Dann erzählte sie, wie oft sie im ersten Lagerjahr auf der Baustelle beim Ziehen des Kalkwagens die Augen zugemacht und geträumt hat. Und wie sie jetzt die nackigen Toten aus dem Sterbezimmer in den Hinterhof auf die Erde legt, wie frischgeschältes Holz. Sie sagte, dass sie auch jetzt, wenn sie die Toten zur Tür hinausträgt, oft die Augen zumacht und dasselbe träumt wie damals am Kalkwagen im Pferdegeschirr.
Was, fragte ich.
Dass ein reicher, schöner, junger — schön und jung muss er nicht sein — sagte sie, amerikanischer Schweinefleischkonservenfabrikant sich in mich verliebt — verliebt muss er nicht sein — sagte sie, aber so reich, dass er mich freikaufen und von hier herausheiraten kann. Das wäre wirklich Glück, sagte sie. Und wenn er dann noch für dich eine Schwester hätte.
Schön und jung muss sie nicht sein, verliebt muss sie nicht sein, wiederholte ich. Und dann lachte die Trudi Pelikan überspannt. Und ihr rechter Mundwinkel kam ins Flattern und verließ ihr Gesicht, als sei dort, wo das Lachen an die Haut gebunden ist, der Faden abgerissen.
Darum erzählte ich der Trudi Pelikan meinen wiederkehrenden Traum vom Nachhausereiten auf dem weißen Schwein nur kurz. Nur in einem Satz und ohne das weiße Schwein:
Stell dir vor, sagte ich, ich träume oft, dass ich auf einem grauen Hund durch den Himmel nach Hause reite.
Sie fragte: Ist es einer von den Wachhunden.
Nein, ein Dorfhund, sagte ich.
Die Trudi sagte: Warum musst du reiten, fliegen geht schneller. Ich träume nur, wenn ich wach bin. Wenn ich die Leichen in den Hinterhof lege, möchte ich von hier wegfliegen können, wie ein Schwan bis nach Amerika.
Kannte auch sie vielleicht den Schwan auf dem ovalen Schild vom Neptunbad. Ich fragte sie nicht, aber ich sagte:
Wenn ein Schwan singt, ist er immer heiser, man hört sein geschwollenes Gaumenzäpfchen.
Von den Schlacken
Im Sommer habe ich mitten in der Steppe einen Damm aus weißer Schlacke gesehen und an die Schneespitzen der Karpaten gedacht. Kobelian sagte, der Damm sollte einmal eine Straße werden. Die weiße Schlacke war festgebacken, hatte eine körnige Struktur, wie Kalkblasen und Muschelsand. In verstreuten Flecken färbte sich das Weiße rosa, oft so stark, dass es grau wurde am Rand. Ich weiß nicht, warum Rosa ins Graue gealtert so schmeichelnd und besitzergreifend schön ist, nicht mehr mineralisch, sondern traurigmüde wie Menschen. Ob das Heimweh eine Farbe hat.

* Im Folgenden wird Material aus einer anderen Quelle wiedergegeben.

Lemma initialised_members_are_kept_witness :
  Main.is_admin example_admins (str 1) = true
  ∧ example_now + timedelta_days 30 - example_now <= timedelta_days 30
  ∧ joined_at
      (join_data
         (remove_expired_members api_accepts api_accepts
            (example_now + timedelta_days 30)
            (Main.init_members example_admins 1 (-100)
               (Some [{| id := 7; is_bot := false |}]) example_now
               example_bot).1).1) "-100" "7" = Some example_now.
Proof.
  assert (example_now + timedelta_days 30 - example_now <= timedelta_days 30)
    as Hle by lia.
  split_and!; [reflexivity | done |].
  apply (initialised_members_are_kept example_admins 1 (-100)
           [{| id := 7; is_bot := false |}] example_now api_accepts api_accepts
           (example_now + timedelta_days 30) {| id := 7; is_bot := false |}
           example_bot); [reflexivity | left | reflexivity | done].
Defined.

End MainMore.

Die andere weiße Schlacke lag in mannshohen Haufen als Hügelkette neben der Jama. Sie war nicht festgebacken, an den Rändern wuchs Gras. Wenn es beim Kohleschaufeln stark regnete, suchten wir darin Unterschlupf. Wir höhlten uns Löcher in die weiße Schlacke. Sie rieselte nach und packte uns ein. Und im Winter dampfte auf ihr der Schnee, und wir wärmten uns in den Löchern und waren dreimal versteckt, in der Schneedecke, in der Schlacke und in der Pufoaika-Montur. Es roch anheimelnd nach Schwefel, der Dampf quoll durch alles. Wir saßen bis über den Hals in den Löchern, mit der Nase wie voreilig gekeimte Blumenzwiebeln über der Erde und der schmelzenden Schneeschicht am Mund. Wenn wir aus der Schlacke herauskrochen, waren unsere Kleider löchrig von den Glutstückchen, überall hing die Watte heraus.
Vom Auf- und Abladen kenne ich die dunkelrote gemahlene Hochofenschlacke. Sie hat nichts mit der weißen Schlacke zu tun, ist aus rotbraunem Staub, der bei jedem Schaufelschwung durch die Luft geistert und sich langsam herabsenkt wie ein Faltenwurf. Da sie trocken wie der heiße Sommer und durch und durch aseptisch ist, spricht die dunkelrote Hochofenschlacke das Heimweh nicht an.